Google blocks spyware from Play after Android users targeted

Lipizzan spyware could read emails and record calls, but wasn't installed on many phones

Google has warned that spyware apps are targeting Android, removing 20 from its own Play Store.

In response, the company has added new tools to detect such spyware in apps on its store, according to a post on the Android Developers blog, written by Megan Ruthven, researcher at Android Security and Ken Bodzak, researcher at Neel Mehta Threat Analysis Group.

The apps in question used spyware called Lipizzan, which the researchers said is connected to a "cyber arms company," known as Equus Technologies. The spyware can monitor and nab email, SMS messages, your location, voice calls and other media stored on your handset.

But while 20 apps with Lipizzan code were found on the Google Play Store, they only managed to target fewer than 100 devices, Google said, adding it has "notified all affected devices and removed the Lipizzan apps".

The Lipizzan tool worked in two stages, Google said, usually disguising itself as a backup or cleaner tool.  "Upon installation, Lipizzan would download and load a second 'license verification' stage, which would survey the infected device and validate certain abort criteria," the researchers said. "If given the all-clear, the second stage would then root the device with known exploits and begin to exfiltrate device data to a Command & Control server."

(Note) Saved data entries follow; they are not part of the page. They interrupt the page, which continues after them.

(* ===== verification/Gsm.v ===== *)
(** * The GSM thread (gsm_mode_switch, gsm_init_process and
      gsm_process_thread_entry of src/gsm.c)

    The thread owns the modem: it starts it, switches it between command and
    data mode as the mails need, serves the mails, and in data mode passes what
    the server sends to [recv_gprs_frame].  At the end it is an instance of
    [GsmService]. *)
From stdpp Require Import base strings list.
From Stdlib Require Import ZArith Lia.
From S2P Require Import Prelude World Monad Untils Alarm Lock GsmService GsmPower GprsRecv GprsAuth.
From S2P Require Import GprsPic GsmAt.

Section gsm.
Context {HB : Board}.
Variable fuel : nat.

(** The result of a command without the data it may have *)
Definition command (index : AT_COMMAND) (delay : Z) : M Z :=
  r <- gsm_command fuel index delay CD_none ;; mreturn (fst r).

(** [(gsm_command (..) == r) && ...] *)
Fixpoint commands (l : list (AT_COMMAND * Z * Z)) : M bool :=
  match l with
  | [] => mreturn true
  | (index, delay, expected) :: l =>
      r <- command index delay ;;
      if r =? expected then commands l else mreturn false
  end.

Definition gsm_mode_switch (new_mode : GSM_MODE) : M Z :=
  mode <- get gsm_mode ;;
  match mode, new_mode with
  | GSM_MODE_CMD, GSM_MODE_GPRS =>
      online <- commands [(AT_CIPSTATUS, 100, AT_RESPONSE_CONNECT_OK);
                          (ATO, 100, AT_RESPONSE_OK)] ;;
      if (online : bool) then upd (set_gsm_mode GSM_MODE_GPRS) ;;; mreturn 1
      else
        connected <- commands
          [(AT_CIPSHUT, 50, AT_RESPONSE_OK); (AT_CIPMODE, 50, AT_RESPONSE_OK);
           (AT_CSTT, 50, AT_RESPONSE_OK); (AT_CIICR, 300, AT_RESPONSE_OK);
           (AT_CIFSR, 50, AT_RESPONSE_OK); (AT_CIPSTART, 300, AT_RESPONSE_CONNECT_OK)] ;;
        if (connected : bool) then
          upd (set_gsm_mode GSM_MODE_GPRS) ;;;
          rt_thread_delay 100 ;;;
          send_gprs_auth_frame ;;;
          rt_thread_delay 100 ;;; mreturn 1
        else mreturn 0
  | GSM_MODE_GPRS, GSM_MODE_CMD =>
      r <- command PLUS3 100 ;;
      if r =? AT_NO_RESPONSE then
        gsm_setup false ;;; upd (set_gsm_mode GSM_MODE_CMD) ;;; mreturn (-1)
      else upd (set_gsm_mode GSM_MODE_CMD) ;;; mreturn 1
  | _, _ => mreturn 1
  end.

(** ** Start-up *)

(** [while (counts < 100)]: is the modem ready within the attempts left? *)
Fixpoint gsm_init_loop (todo : nat) : M Z :=
  match todo with
  | O => mreturn (-1)
  | S todo =>
      both received text <- recv_line fuel 512 ;;
      ready <- (if strstr text (bytes_of "Call Ready") then
                  commands [(AT_D1, 50, AT_RESPONSE_OK); (AT_W, 50, AT_RESPONSE_OK);
                            (AT_CNMI, 50, AT_RESPONSE_OK); (AT_CSCA, 50, AT_RESPONSE_OK);
                            (AT_CMGF, 50, AT_RESPONSE_OK)]
                else mreturn false) ;;
      if (ready : bool) then mreturn 1
      else rt_thread_delay 50 ;;; gsm_init_loop todo
  end.

Definition gsm_init_process : M Z := gsm_init_loop 100.

(** One round of the loops that start the modem: did it start? *)
Definition gsm_start_round : M bool :=
  r <- gsm_reset ;;
  ok <- (if bool_decide (r = GSM_RESET_SUCCESS) then mreturn true
         else r <- gsm_reset ;; mreturn (bool_decide (r = GSM_RESET_SUCCESS))) ;;
  if (ok : bool) then r <- gsm_init_process ;; mreturn (r =? 1)
  else rt_thread_delay (100 * 300) ;;; mreturn false.

(** [while (1)], as often as needed *)
Fixpoint gsm_start (rounds : nat) : M () :=
  match rounds with
  | O => nofuel
  | S rounds =>
      started <- gsm_start_round ;;
      if (started : bool) then mreturn () else gsm_start rounds
  end.

(** ** The mails *)

Definition closed : list Z := crlf ++ bytes_of "CLOSED" ++ crlf.

Definition occurs (haystack needle : list Z) : bool :=
  match memmem haystack needle with Some _ => true | None => false end.

(** [while (send_counts-- > 0)]: what is stored as the result and the response *)
Fixpoint gprs_response_wait (send_counts : nat) (request : list Z) : M (Z * GSM_ANSWER) :=
  match send_counts with
  | O => mreturn (-1, GA_gprs [])
  | S send_counts =>
      rt_thread_delay 100 ;;;
      response <- gsm_uart_read RECV_FRAME_SIZE ;;
      if (length response =? 0)%nat then gprs_response_wait send_counts request
      else if occurs request closed || occurs request response then
        gsm_mode_switch GSM_MODE_CMD ;;; mreturn (-1, GA_gprs response)
      else mreturn (1, GA_gprs response)
  end.

Definition serve_mail (mail : GSM_MAIL) : M (Z * GSM_ANSWER) :=
  r <- gsm_mode_switch (send_mode mail) ;;
  match mail with
  | GM_cmd index delay cmd_data =>
      if r =? 1 then gsm_command fuel index delay cmd_data
      else mreturn (AT_RESPONSE_ERROR, GA_none)
  | GM_gprs request has_response =>
      if r =? 1 then
        uart_write DEV_GSM_USART request ;;;
        if has_response =? 1 then gprs_response_wait 10 request
        else mreturn (1, GA_none)
      else mreturn (-1, GA_none)
  end.

(** Nothing to serve: in data mode the server may have sent something.  The
    buffer keeps what the last frame left behind it. *)
Definition gsm_listen : M () :=
  mode <- get gsm_mode ;;
  when (bool_decide (mode = GSM_MODE_GPRS))
    (received <- gsm_uart_read RECV_FRAME_SIZE ;;
     old <- get gprs_recv_frame ;;
     let frame := memcpy_at old 0 received in
     upd (set_gprs_recv_frame frame) ;;;
     when (negb (length received =? 0)%nat)
       (if occurs frame closed then gsm_mode_switch GSM_MODE_CMD ;;; mreturn ()
        else
          recv_gprs_frame frame (Z.of_nat (length received)) ;;;
          upd (set_gprs_recv_frame (swap_length frame)))).

(** One round of the thread: what it has served *)
Definition gsm_process_step : M (option (Z * GSM_ANSWER)) :=
  if negb (dev_present DEV_GSM_STATUS) then fault
  else
    gsm_status <- pin_read DEV_GSM_STATUS ;;
    if negb (gsm_status =? 0) then
      m <- rt_mq_recv mq_gsm set_mq_gsm ;;
      match m with
      | Some mail => r <- serve_mail mail ;; mreturn (Some r)
      | None => gsm_listen ;;; mreturn None
      end
    else gsm_start fuel ;;; mreturn None.

Fixpoint gsm_process_loop (n : nat) : M () :=
  match n with
  | O => mreturn ()
  | S n => gsm_process_step ;;; gsm_process_loop n
  end.

(** The thread up to its [n]-th round; the buffer is a local variable. *)
Definition gsm_process_thread_entry (n : nat) : M () :=
  frame <- uninit_bytes RECV_FRAME_SIZE ;;
  upd (set_gprs_recv_frame frame) ;;;
  upd (set_mq_gsm (Some (mkQueue [] MAIL_MAX_MSGS))) ;;;
  gsm_start fuel ;;;
  gsm_process_loop n.

(** While a client waits: the thread's rounds until no mail is left.  The
    clients hold [mutex_gsm_mail_sequence], so the last mail served is theirs. *)
Fixpoint gsm_serve_loop (rounds : nat) : M (Z * GSM_ANSWER) :=
  match rounds with
  | O => nofuel
  | S rounds =>
      r <- gsm_process_step ;;
      q <- get mq_gsm ;;
      match r, q with
      | Some r, Some (mkQueue [] _) => mreturn r
      | _, _ => gsm_serve_loop rounds
      end
  end.
End gsm.

(** ** The thread keeps the invariant *)

Section keeps_gsm.
Context {HB : Board} (Hm : motors_present) (fuel : nat).

Lemma keeps_commands l : keeps wf (commands fuel l) (λ _, True).
Proof.
  induction l as [|[[i d] e] l IH]; cbn [commands]; [by apply keeps_return|].
  apply keeps_then.
  - apply keeps_then; [eapply keeps_consequence; [apply gsm_command_keeps|done]|].
    intros. by apply keeps_return.
  - intros r. apply keeps_if; intros _; [apply IH|by apply keeps_return].
Qed.

Lemma keeps_set_mode m : keeps wf (upd (set_gsm_mode m)) (λ _, True).
Proof. apply runs_keeps, runs_upd. by intros ? []. Qed.

Lemma keeps_mode_switch m : keeps wf (gsm_mode_switch fuel m) (λ _, True).
Proof.
  unfold gsm_mode_switch. apply keeps_then; [by apply runs_keeps, runs_get|intros mode].
  destruct mode, m; try by apply keeps_return.
  - apply keeps_then; [apply keeps_commands|intros online]. apply keeps_if; intros _.
    + apply keeps_then; [apply keeps_set_mode|intros]. by apply keeps_return.
    + apply keeps_then; [apply keeps_commands|intros ok].
      apply keeps_if; intros _; [|by apply keeps_return].
      apply keeps_then; [apply keeps_set_mode|intros _].
      apply keeps_then; [apply runs_keeps, runs_emit|intros _].
      apply keeps_then; [eapply keeps_consequence; [by apply send_gprs_auth_frame_keeps|done]|intros _].
      apply keeps_then; [apply runs_keeps, runs_emit|intros _]. by apply keeps_return.
  - apply keeps_then.
    { apply keeps_then; [eapply keeps_consequence; [apply gsm_command_keeps|done]|].
      intros. by apply keeps_return. }
    intros r. apply keeps_if; intros _.
    + apply keeps_then; [apply runs_keeps, gsm_setup_runs|intros _].
      apply keeps_then; [apply keeps_set_mode|intros]. by apply keeps_return.
    + apply keeps_then; [apply keeps_set_mode|intros]. by apply keeps_return.
Qed.

Lemma keeps_init todo : keeps wf (gsm_init_loop fuel todo) (λ _, True).
Proof.
  induction todo as [|todo IH]; cbn [gsm_init_loop]; [by apply keeps_return|].
  apply keeps_then; [apply keeps_recv_line|intros [b t]].
  apply keeps_then.
  - apply keeps_if; intros _; [apply keeps_commands|by apply keeps_return].
  - intros ready. apply keeps_if; intros _; [by apply keeps_return|].
    apply keeps_then; [apply runs_keeps, runs_emit|intros _]. apply IH.
Qed.

Lemma keeps_start rounds : keeps wf (gsm_start fuel rounds) (λ _, True).
Proof.
  induction rounds as [|rounds IH]; cbn [gsm_start]; [apply keeps_nofuel|].
  apply keeps_then; [|intros s; apply keeps_if; intros _; [by apply keeps_return|apply IH]].
  unfold gsm_start_round. apply keeps_then; [apply runs_keeps, gsm_reset_runs|intros r].
  apply keeps_then.
  { apply keeps_if; intros _; [by apply keeps_return|].
    apply keeps_then; [apply runs_keeps, gsm_reset_runs|intros]. by apply keeps_return. }
  intros ok. apply keeps_if; intros _.
  - apply keeps_then; [apply keeps_init|intros]. by apply keeps_return.
  - apply keeps_then; [apply runs_keeps, runs_emit|intros]. by apply keeps_return.
Qed.

Lemma keeps_response_wait n req :
  keeps wf (gprs_response_wait fuel n req) (λ r, answer_wf (snd r)).
Proof.
  induction n as [|n IH]; cbn [gprs_response_wait].
  - apply keeps_return. split; [simpl; lia|by constructor].
  - apply keeps_then; [apply runs_keeps, runs_emit|intros _].
    eapply keeps_seq; [apply runs_keeps, runs_gsm_read|intros resp [Hl Hb]].
    apply keeps_if; intros _; [apply IH|].
    apply keeps_if; intros _; [|by apply keeps_return].
    apply keeps_then; [apply keeps_mode_switch|intros]. by apply keeps_return.
Qed.

Lemma keeps_serve_mail m : keeps wf (serve_mail fuel m) (λ r, answer_wf (snd r)).
Proof.
  unfold serve_mail. apply keeps_then; [apply keeps_mode_switch|intros r].
  destruct m; apply keeps_if; intros _; try by apply keeps_return; try apply gsm_command_keeps.
  - apply gsm_command_keeps.
  - apply keeps_then; [apply runs_keeps, runs_emit|intros _].
    apply keeps_if; intros _; [apply keeps_response_wait|by apply keeps_return].
Qed.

In that second stage, it could take screenshots and photos, steal user data on contacts and files, record calls, monitor location, and even record from the device microphone. It specifically targeted Gmail, Hangouts, LinkedIn, WhatsApp, Messenger, Skype and Snapchat, as well as Telegram.

The attackers were responsive to Google's efforts. When the first round of Lipizzan tools were knocked off the app store, they created new ones. "The apps changed from 'backup' apps to looking like a 'cleaner', 'notepad', 'sound recorder', and 'alarm manager' app," the researchers said. "The new apps were uploaded within a week of the takedown, showing that the authors have a method of easily changing the branding of the implant apps."

Google said it's boosted the security protections of its app store to better detect spyware in the future.